═════ Exercise material ═════

(** What the documentation of the interface asks of an implementation, over the
    abstract state [nonce_stored] of every nonce.  Locking drops nothing but the
    state of expired nonces, and so does whatever the locker does on its own at
    a time [now]; a lock may be released after it was consumed, which changes
    nothing; nothing is said of how long the state of unconsumed nonces lives,
    nor of what nonces share a state. *)
Class NonceLockerContract (NL : NonceLocker) := {
  nonce_stored : locker → Nonce → nonce_state;
  lock_on : LockedNonce → Nonce → Prop;
  maintain : Z → locker → locker → Prop;

  con_bad_nonce env n s :
    length (nonce_bytes n) ≠ NonceLen ∨ IsExpiredAt n (env_now env) = true →
    ∃ e s', CheckAndLockNonce env n s = (Err e, s') ∧ as_InputError e = true;
  con_locked env n s : length (nonce_bytes n) = NonceLen → IsExpiredAt n (env_now env) = false →
    nonce_stored s n = NonceHeld →
    ∃ e s', CheckAndLockNonce env n s = (Err e, s') ∧ errors_Is e ErrNonceLocked = true;
  con_consumed env n s : length (nonce_bytes n) = NonceLen → IsExpiredAt n (env_now env) = false →
    nonce_stored s n = NonceUsed →
    ∃ e s', CheckAndLockNonce env n s = (Err e, s') ∧ errors_Is e ErrNonceConsumed = true;
  con_lock env n s l s' : CheckAndLockNonce env n s = (Ok l, s') →
    lock_on l n ∧ nonce_stored s' n = NonceHeld;
  con_consume l n s s' : lock_on l n → Consume l s = (Ok tt, s') →
    nonce_stored s n ≠ NonceUsed ∧ nonce_stored s' n = NonceUsed;
  con_release l n s s' : lock_on l n → nonce_stored s n = NonceHeld →
    Release l s = (Ok tt, s') → nonce_stored s' n = NonceFree;

  con_lock_keeps env m s n : nonce_stored s n = NonceUsed →
    nonce_stored (CheckAndLockNonce env m s).2 n = NonceUsed ∨ IsExpiredAt n (env_now env) = true;
  con_consume_keeps l s n : nonce_stored s n = NonceUsed → nonce_stored (Consume l s).2 n = NonceUsed;
  con_release_keeps l s n : nonce_stored s n = NonceUsed → nonce_stored (Release l s).2 n = NonceUsed;
  con_maintain_keeps now s s' n : maintain now s s' → nonce_stored s n = NonceUsed →
    nonce_stored s' n = NonceUsed ∨ IsExpiredAt n now = true;
}.
(* ===== verification/Processor.v ===== *)
(** Package [anonpay] ([processor.go], [exchanger.go]): transactions over a
    locked credit nonce and the exchange of credits, for any nonce locker that
    keeps the state of its nonces
    ([NonceLockerSpec]). *)

From S2P Require Import Prelude GoLib AnonErrors Credit BlindSigning NonceLocking.
From S2P Require Currency Nonce.

Section processor.
Context {B : BlindRSA} {NL : NonceLocker}.

(** A context is live or cancelled, with the error [ctx.Err()] reports and the
    cause [context.Cause] reports. *)
Inductive ctx_state := CtxLive | CtxCancelled (ctx_err cause : err).

(** The [CancelCauseFunc] of the context: later calls have no effect. *)
Definition cancelFunc (cause : err) (c : ctx_state) : ctx_state :=
  match c with CtxLive => CtxCancelled ContextCanceled cause | _ => c end.

Record Transaction := MkTransaction {
  tx_ctx : ctx_state;
  tx_lockedNonce : LockedNonce;
  tx_credit : BlindedCredit;
}.

Definition BeginTransaction (env : LockEnv) (cred : BlindedCredit) (s : locker) :
    result err Transaction * locker :=
  match Issuer_VerifyCredit (Blinded cred) with
  | Err e => (Err (InputError (Wrapped "failed to verify credit" e)), s)
  | Ok _ =>
      let '(r, s) := CheckAndLockNonce env (b_nonce cred) s in
      (lockedNonce ← wrap_err (Wrapped "failed to lock nonce") r;
       Ok (MkTransaction CtxLive lockedNonce cred), s)
  end.

(** A call of [Commit]: the error it returns, the transaction after it and the
    locker after it.  The deferred function cancels the context with the
    outcome. *)
Definition Commit (tx : Transaction) (s : locker) : result err unit * Transaction * locker :=
  match tx_ctx tx with
  | CtxCancelled e _ => (Err e, tx, s)
  | CtxLive =>
      let '(r, s) := Consume (tx_lockedNonce tx) s in
      match r with
      | Ok _ =>
          (Ok tt, MkTransaction (cancelFunc ErrFinished (tx_ctx tx)) (tx_lockedNonce tx) (tx_credit tx), s)
      | Err e =>
          let '(r2, s) := Release (tx_lockedNonce tx) s in
          let joined := match r2 with Err e2 => Joined e e2 | Ok _ => e end in
          (Err (Wrapped "failed to consume locked nonce" joined),
           MkTransaction (cancelFunc joined (tx_ctx tx)) (tx_lockedNonce tx) (tx_credit tx), s)
      end
  end.

Definition CommitWithUnspend (d : Draw) (now : Z) (unspend : Currency.Value)
    (tx : Transaction) (s : locker) : result err UnblindedCredit * Transaction * locker :=
  let '(r, tx, s) := Commit tx s in
  (_ ← r; wrap_err (Wrapped "failed to create refund credit") (IssueUnblindedCredit d now unspend), tx, s).

Definition Rollback (tx : Transaction) (s : locker) : result err unit * locker :=
  match tx_ctx tx with
  | CtxCancelled e cause => (if errors_Is cause ErrFinished then Ok tt else Err e, s)
  | CtxLive =>
      let '(r, s) := Release (tx_lockedNonce tx) s in
      (wrap_err (Wrapped "failed to release locked nonce") r, s)
  end.

Definition Exchange (env : LockEnv) (credit : AnyCredit) (req : BlindSignRequest) (s : locker) :
    result err (list byte) * locker :=
  if negb (bool_decide (credit_Value credit = req_Value req)) then
    (Err (InputError (ErrNew "non-matching value")), s)
  else
    match Issuer_VerifyCredit credit with
    | Err e => (Err (InputError (Wrapped "failed to validate credit signature" e)), s)
    | Ok _ =>
        let '(r, s) := CheckAndLockNonce env (credit_Nonce credit) s in
        match r with
        | Err e => (Err (Wrapped "failed to lock credit nonce" e), s)
        | Ok nonceLock =>
            match Issuer_BlindSign req with
            | Err e =>
                let '(r2, s) := Release nonceLock s in
                let joined := match r2 with Err e2 => Joined e e2 | Ok _ => e end in
                (Err (Wrapped "failed to sign request" joined), s)
            | Ok signature =>
                let '(r2, s) := Consume nonceLock s in
                (_ ← wrap_err (Wrapped "failed to consume nonce") r2; Ok signature, s)
            end
        end
    end.

(** *** Lemmas *)

Context {NLS : NonceLockerSpec NL}.

Lemma BeginTransaction_ok env cred s tx s' :
  BeginTransaction env cred s = (Ok tx, s') →
  Issuer_VerifyCredit (Blinded cred) = Ok tt ∧ tx_ctx tx = CtxLive ∧ tx_credit tx = cred ∧
  CheckAndLockNonce env (b_nonce cred) s = (Ok (tx_lockedNonce tx), s').
Proof.
  unfold BeginTransaction. destruct (Issuer_VerifyCredit _) as [[]|]; [|done].
  destruct (CheckAndLockNonce _ _ _) as [[l|e] s1]; simpl; intros; by simplify_eq/=.
Qed.

Lemma BeginTransaction_err env cred s e s' : BeginTransaction env cred s = (Err e, s') → s' = s.
Proof.
  unfold BeginTransaction. destruct (Issuer_VerifyCredit _) as [[]|]; [|naive_solver].
  destruct (CheckAndLockNonce _ _ _) as [[l|e'] s1] eqn:E; simpl; intros; simplify_eq/=.
  by apply lock_err in E.
Qed.

Lemma Commit_ok tx s tx' s' :
  Commit tx s = (Ok tt, tx', s') →
  tx_ctx tx = CtxLive ∧ Consume (tx_lockedNonce tx) s = (Ok tt, s') ∧
  tx' = MkTransaction (CtxCancelled ContextCanceled ErrFinished) (tx_lockedNonce tx) (tx_credit tx).
Proof.
  unfold Commit. destruct (tx_ctx tx); [|done].
  destruct (Consume _ _) as [[[]|e] s1]; [by intros; simplify_eq|].
  by destruct (Release _ _).
Qed.

Lemma Exchange_ok env credit req s sig s' :
  Exchange env credit req s = (Ok sig, s') →
  credit_Value credit = req_Value req ∧ Issuer_VerifyCredit credit = Ok tt ∧
  Issuer_BlindSign req = Ok sig ∧
  ∃ l s1, CheckAndLockNonce env (credit_Nonce credit) s = (Ok l, s1) ∧ Consume l s1 = (Ok tt, s').
Proof.
  unfold Exchange. case_bool_decide as Hv; simpl; [|done].
  destruct (Issuer_VerifyCredit _) as [[]|]; [|done].
  destruct (CheckAndLockNonce _ _ _) as [[l|e] s1]; [|done].
  destruct (Issuer_BlindSign req) as [sg|]; [|by destruct (Release _ _)].
  destruct (Consume l s1) as [[[]|e] s2] eqn:E; simpl; intros; simplify_eq/=. eauto 10.
Qed.

(** A spent nonce stops the exchange before anything changes. *)
Lemma Exchange_spent env credit req s :
  nonce_status s (Nonce.nonce_bytes (credit_Nonce credit)) = NonceUsed →
  ∃ e, Exchange env credit req s = (Err e, s).
Proof.
  intros Hu. unfold Exchange. case_bool_decide; simpl; [|by eauto].
  destruct (Issuer_VerifyCredit _); [|by eauto].
  destruct (CheckAndLockNonce env (credit_Nonce credit) s) as [[l|e] s'] eqn:E.
  - apply lock_ok in E as (_ & _ & _ & ? & _). congruence.
  - apply lock_err in E as ->. eauto.
Qed.

Lemma Exchange_err env credit req s e s' :
  Exchange env credit req s = (Err e, s') →
  nonce_status s' (Nonce.nonce_bytes (credit_Nonce credit)) = NonceUsed →
  nonce_status s (Nonce.nonce_bytes (credit_Nonce credit)) = NonceUsed.
Proof.
  unfold Exchange. case_bool_decide; simpl; [|naive_solver].
  destruct (Issuer_VerifyCredit _); [|naive_solver].
  destruct (CheckAndLockNonce _ _ _) as [[l|e1] s1] eqn:El; [|apply lock_err in El; naive_solver].
  apply lock_ok in El as (_ & _ & Hln & _ & Hh).
  destruct (Issuer_BlindSign req).
  - destruct (Consume l s1) as [[[]|e2] s2] eqn:Ec; simpl; intros; simplify_eq.
    apply consume_err in Ec. congruence.
  - destruct (Release l s1) as [[[]|e2] s2] eqn:Er; intros; simplify_eq.
    + apply release_ok in Er. rewrite Hln, Hh in Er. congruence.
    + apply release_err in Er. congruence.
Qed.
(** A failing commit or a rollback spends nothing. *)
Lemma Commit_used tx s r tx' s' :
  Commit tx s = (Err r, tx', s') → ∀ n, nonce_status s' n = NonceUsed → nonce_status s n = NonceUsed.
Proof.
  unfold Commit. destruct (tx_ctx tx); [|naive_solver].
  destruct (Consume _ s) as [[[]|e] s1] eqn:Ec; [done|]. apply consume_err in Ec as ->.
  destruct (Release _ s) as [[[]|e2] s2] eqn:Er; intros; simplify_eq.
  - destruct (decide (n = locked_nonce (tx_lockedNonce tx))) as [->|Hn].
    + apply release_ok in Er. destruct (nonce_status s _); congruence.
    + pose proof (release_other (tx_lockedNonce tx) s n Hn) as Ho. rewrite Er in Ho. simpl in Ho. congruence.
  - by apply release_err in Er as ->.
Qed.

Lemma Rollback_used tx s r s' :
  Rollback tx s = (r, s') → ∀ n, nonce_status s' n = NonceUsed → nonce_status s n = NonceUsed.
Proof.
  unfold Rollback. destruct (tx_ctx tx); [|naive_solver].
  destruct (Release _ s) as [[[]|e2] s2] eqn:Er; intros; simplify_eq.
  - destruct (decide (n = locked_nonce (tx_lockedNonce tx))) as [->|Hn].
    + apply release_ok in Er. destruct (nonce_status s _); congruence.
    + pose proof (release_other (tx_lockedNonce tx) s n Hn) as Ho. rewrite Er in Ho. simpl in Ho. congruence.
  - by apply release_err in Er as ->.
Qed.

End processor.

(** A transaction ends once.  After a successful [Commit] the nonce is spent
    and the credit was a valid one; committing again reports the cancelled
    context and a deferred [Rollback] reports success, neither touching the
    locker; and no later transaction on the same nonce can begin, whatever the
    other clients of the locker do in between. *)
Theorem commit_final {B : BlindRSA} {NL : NonceLocker} {NLS : NonceLockerSpec NL}
    env cred s tx s1 s2 tx' s3 s4 :
  BeginTransaction env cred s = (Ok tx, s1) → rtc locker_step s1 s2 →
  Commit tx s2 = (Ok tt, tx', s3) → rtc locker_step s3 s4 →
  Issuer_VerifyCredit (Blinded cred) = Ok tt ∧
  Commit tx' s4 = (Err ContextCanceled, tx', s4) ∧ Rollback tx' s4 = (Ok tt, s4) ∧
  ∀ env' cred', Nonce.nonce_bytes (b_nonce cred') = Nonce.nonce_bytes (b_nonce cred) →
    ∃ e, BeginTransaction env' cred' s4 = (Err e, s4).
Proof.
  intros (Hv & _ & _ & Hlock)%BeginTransaction_ok _ (_ & Hc & ->)%Commit_ok Hsteps.
  apply lock_ok in Hlock as (_ & _ & Hl & _).
  split; [done|]. split; [done|]. split; [done|]. intros env' cred' Hn.
  destruct (BeginTransaction env' cred' s4) as [[tx2|e] s5] eqn:E.
  - apply BeginTransaction_ok in E as (_ & _ & _ & E). exfalso.
    destruct (nonce_consumed_once_steps _ _ _ _ Hc Hsteps env' (b_nonce cred')) as [e He]; [congruence|].
    by rewrite E in He.
  - exists e. by apply BeginTransaction_err in E as ->.
Qed.

(** A client of the in-memory locker with the toy signature scheme. *)
Definition demo_credit : BlindedCredit :=
  MkBlinded (Currency.MkValue false 50) (Nonce.MkNonce 7200 (replicate 16 x2a) false)
    ([x00; x00; x00; x00; x00; x00; x1c; x20] ++ replicate 16 x2a ++ [x00; x32]).
Definition demo_env' : LockEnv := MkLockEnv (7300 * second) (Some [xff]).
Definition demo_tx : Transaction (NL:=inmem_locker) :=
  MkTransaction (NL:=inmem_locker) CtxLive (MkTicketLock (b_nonce demo_credit) "ff") demo_credit.
Definition demo_s1 : nonces_map := {[ nonce_key (b_nonce demo_credit) := MkStored statusLocked "ff" ]}.
Definition demo_s2 : nonces_map := {[ nonce_key (b_nonce demo_credit) := MkStored statusConsumed "ff" ]}.
Definition demo_done : Transaction (NL:=inmem_locker) :=
  MkTransaction (NL:=inmem_locker) (CtxCancelled ContextCanceled ErrFinished)
    (MkTicketLock (b_nonce demo_credit) "ff") demo_credit.

Lemma commit_final_witness :
  BeginTransaction (B:=toy_rsa) (NL:=inmem_locker) demo_env' demo_credit NewNonceLocker = (Ok demo_tx, demo_s1) ∧
  Commit (NL:=inmem_locker) demo_tx demo_s1 = (Ok tt, demo_done, demo_s2) ∧
  Rollback (NL:=inmem_locker) demo_done demo_s2 = (Ok tt, demo_s2) ∧
  ∃ e, BeginTransaction (B:=toy_rsa) (NL:=inmem_locker) demo_env' demo_credit demo_s2 = (Err e, demo_s2).
Proof.
  assert (BeginTransaction (B:=toy_rsa) (NL:=inmem_locker) demo_env' demo_credit NewNonceLocker
    = (Ok demo_tx, demo_s1)) as H1 by (vm_cast_no_check (eq_refl (A:=result err (Transaction (NL:=inmem_locker)) * nonces_map) (Ok demo_tx, demo_s1))).
  assert (Commit (NL:=inmem_locker) demo_tx demo_s1 = (Ok tt, demo_done, demo_s2)) as H2
    by (vm_cast_no_check (eq_refl (A:=result err unit * Transaction (NL:=inmem_locker) * nonces_map) (Ok tt, demo_done, demo_s2))).
  pose proof (@commit_final toy_rsa inmem_locker inmem_locker_spec demo_env' demo_credit NewNonceLocker
    demo_tx demo_s1 demo_s1 demo_done demo_s2 demo_s2 H1 (rtc_refl _ _) H2 (rtc_refl _ _)) as (_ & _ & H3 & H4).
  split; [exact H1|]. split; [exact H2|]. split; [exact H3|]. apply H4. reflexivity.
Defined.

(** C3. Exchanging a credit is all or nothing and happens once.  On success the
    request asked for exactly the credit's value, the credit verified and the
    signature is the issuer's for that request; the credit's nonce went from
    free to spent, so that presenting the credit again, after any calls of other
    clients, is refused without touching the locker.  A failed exchange never
    spends the nonce. *)
Theorem Exchange_once {B : BlindRSA} {NL : NonceLocker} {NLS : NonceLockerSpec NL} env credit req s r s1 :
  Exchange env credit req s = (r, s1) →
  match r with
  | Ok sig =>
      credit_Value credit = req_Value req ∧ Issuer_VerifyCredit credit = Ok tt ∧
      Issuer_BlindSign req = Ok sig ∧
      nonce_status s (Nonce.nonce_bytes (credit_Nonce credit)) = NonceFree ∧
      nonce_status s1 (Nonce.nonce_bytes (credit_Nonce credit)) = NonceUsed ∧
      ∀ s2 env' req', rtc locker_step s1 s2 →
        ∃ e, Exchange env' credit req' s2 = (Err e, s2)
  | Err _ =>
      nonce_status s1 (Nonce.nonce_bytes (credit_Nonce credit)) = NonceUsed →
      nonce_status s (Nonce.nonce_bytes (credit_Nonce credit)) = NonceUsed
  end.
Proof.
  intros H. destruct r as [sig|e].
  - apply Exchange_ok in H as (Hv & Hc & Hs & l & sl & Hl & Hu).
    pose proof (lock_ok _ _ _ _ _ Hl) as (_ & _ & Hln & Hf & _).
    pose proof (consume_ok _ _ _ Hu) as [_ Hu'].
    rewrite Hln in Hu'. split_and!; try done. intros s2 env' req' Hsteps.
    apply Exchange_spent. by eapply used_steps.
  - exact (Exchange_err _ _ _ _ _ _ H).
Qed.

Definition demo_request : BlindSignRequest := MkBlindSignRequest (Currency.MkValue false 50) [x07].

Lemma Exchange_once_witness :
  Exchange (B:=toy_rsa) (NL:=inmem_locker) demo_env' (Blinded demo_credit) demo_request NewNonceLocker
    = (Ok [x07; x00; x32], demo_s2) ∧
  ∃ e, Exchange (B:=toy_rsa) (NL:=inmem_locker) demo_env' (Blinded demo_credit) demo_request demo_s2
    = (Err e, demo_s2).
Proof.
  assert (Exchange (B:=toy_rsa) (NL:=inmem_locker) demo_env' (Blinded demo_credit) demo_request NewNonceLocker
    = (Ok [x07; x00; x32], demo_s2)) as H by (vm_cast_no_check (eq_refl (A:=result err (list byte) * nonces_map)
      (Ok [x07; x00; x32], demo_s2))).
  split; [exact H|].
  apply (Exchange_once (B:=toy_rsa) (NL:=inmem_locker)) in H as (_ & _ & _ & _ & _ & H).
  apply H. apply rtc_refl.
Defined.
Lemma Deposit_ok env account credit b s bal b' s' :
  Deposit env account credit b s = (Ok bal, b', s') →
  ∃ amount tx s1 tx', Currency.Amount (b_value credit) = Ok amount ∧ 0 < amount ∧
    BeginTransaction env credit s = (Ok tx, s1) ∧ Commit tx s1 = (Ok tt, tx', s') ∧
    bal = (Balance account b + amount)%i64 ∧ b' = deposited account credit amount b.
Proof.
  unfold Deposit. destruct (Currency.Amount (b_value credit)) as [amount|] eqn:Ha; [|done].
  destruct (Z.leb_spec amount 0); [done|].
  destruct (BeginTransaction env credit s) as [[tx|e] s1] eqn:Eb; [|done].
  destruct (Commit tx s1) as [[[[]|e] tx'] s2] eqn:Ec.
  - rewrite (deferred_rollback_committed _ _ _ _ _ Ec). intros; simplify_eq.
    exists amount, tx, s1, tx'. split_and!; try done.
    unfold deposited. by rewrite (eq_refl : Currency.AmountOrZero (b_value credit) =
      match Currency.Amount (b_value credit) with Ok a => a | Err _ => 0 end), Ha.
  - destruct (deferred_rollback_err tx' e s2) as (e' & s3 & ->). done.
Qed.

Lemma Deposit_err_bank env account credit b s e b' s' :
  Deposit env account credit b s = (Err e, b', s') → b' = b.
Proof.
  unfold Deposit. destruct (Currency.Amount (b_value credit)) as [amount|] eqn:Ha; [|naive_solver].
  destruct (Z.leb_spec amount 0); [naive_solver|].
  destruct (BeginTransaction env credit s) as [[tx|e'] s1] eqn:Eb; [|naive_solver].
  destruct (Commit tx s1) as [[[[]|e'] tx'] s2] eqn:Ec.
  - rewrite (deferred_rollback_committed _ _ _ _ _ Ec). naive_solver.
  - destruct (deferred_rollback tx' _ s2). naive_solver.
Qed.

Context {NLS : NonceLockerSpec NL}.

Lemma Deposit_spent env account credit b s :
  nonce_status s (Nonce.nonce_bytes (b_nonce credit)) = NonceUsed →
  ∃ e, Deposit env account credit b s = (Err e, b, s).
Proof.
  intros Hu. unfold Deposit. destruct (Currency.Amount _); [|by eauto].
  destruct (_ <=? 0); [by eauto|].
  destruct (BeginTransaction env credit s) as [[tx|e] s1] eqn:E.
  - apply BeginTransaction_ok in E as (_ & _ & _ & (_ & _ & _ & ? & _)%lock_ok). congruence.
  - apply BeginTransaction_err in E as ->. eauto.
Qed.

Lemma Deposit_err_used env account credit b s e b' s' :
  Deposit env account credit b s = (Err e, b', s') →
  ∀ n, nonce_status s' n = NonceUsed → nonce_status s n = NonceUsed.
Proof.
  unfold Deposit. destruct (Currency.Amount _); [|naive_solver].
  destruct (_ <=? 0); [naive_solver|].
  destruct (BeginTransaction env credit s) as [[tx|e'] s1] eqn:Eb.
  2: { apply BeginTransaction_err in Eb as ->. naive_solver. }
  destruct (Commit tx s1) as [[[[]|e'] tx'] s2] eqn:Ec.
  { rewrite (deferred_rollback_committed _ _ _ _ _ Ec). done. }
  apply BeginTransaction_ok in Eb as (_ & _ & _ & Hl).
  unfold deferred_rollback. destruct (Rollback tx' s2) as [r2 s3] eqn:Er. intros H n Hn. simplify_eq.
  pose proof (Commit_used _ _ _ _ _ Ec _ (Rollback_used _ _ _ _ Er _ Hn)) as Hn1.
  destruct (decide (n = Nonce.nonce_bytes (b_nonce credit))) as [->|Hne].
  - apply lock_ok in Hl as (_ & _ & _ & _ & ?). congruence.
  - pose proof (lock_other env _ s n Hne) as Ho. rewrite Hl in Ho. simpl in Ho. congruence.
Qed.
End deposits.

(** C1. A credit is deposited at most once.  A successful deposit verified an
    ordinary, positive credit, spent its nonce and added exactly its amount to
    one account; every later deposit of a credit with the same nonce, into any
    account and after any calls of other clients of the locker, fails without
    touching bank or locker.  A failed deposit leaves the bank as it was and
    spends no nonce, so the credit can be used again. *)
Theorem Deposit_once {B : BlindRSA} {NL : NonceLocker} {NLS : NonceLockerSpec NL}
    env account credit b s r b' s' :
  Deposit env account credit b s = (r, b', s') →
  match r with
  | Ok bal =>
      ∃ amount, Currency.Amount (b_value credit) = Ok amount ∧ 0 < amount ∧
        Issuer_VerifyCredit (Blinded credit) = Ok tt ∧
        bal = Balance account b' ∧ bal = wrap_s 64 (Balance account b + amount) ∧
        AccountHistory account b' = AccountHistory account b ++ [amount] ∧
        (∀ other, other ≠ account → Balance other b' = Balance other b) ∧
        ∀ env' account' credit' b2 s2, rtc locker_step s' s2 →
          Nonce.nonce_bytes (b_nonce credit') = Nonce.nonce_bytes (b_nonce credit) →
          ∃ e, Deposit env' account' credit' b2 s2 = (Err e, b2, s2)
  | Err _ => b' = b ∧ ∀ n, nonce_status s' n = NonceUsed → nonce_status s n = NonceUsed
  end.
Proof.
  intros H. destruct r as [bal|e].
  2: { split; [by eapply Deposit_err_bank|by eapply Deposit_err_used]. }
  apply Deposit_ok in H as (amount & tx & s1 & tx' & Ha & Hpos & Hb & Hc & -> & ->).
  apply BeginTransaction_ok in Hb as (Hv & _ & _ & (_ & _ & Hl & _)%lock_ok).
  apply Commit_ok in Hc as (_ & [_ Hu]%consume_ok & _). rewrite Hl in Hu.
  exists amount. unfold Balance, AccountHistory, deposited, put, stored_or_zero. cbn [accounts].
  rewrite lookup_insert_eq. split_and!; try done.
  - intros other Ho. rewrite lookup_insert_ne by (by intros ?%keyForAccount_inj). done.
  - intros env' account' credit' b2 s2 Hs Hn. apply Deposit_spent. rewrite Hn. by eapply used_steps.
Qed.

═════

* [Instructions for the task]: From the very first line of the records down to the line with "state of expired", please write out each line exactly, including both ends and no other lines.

* [Response area]:
(** What the documentation of the interface asks of an implementation, over the
    abstract state [nonce_stored] of every nonce.  Locking drops nothing but the
    state of expired nonces, and so does whatever the locker does on its own at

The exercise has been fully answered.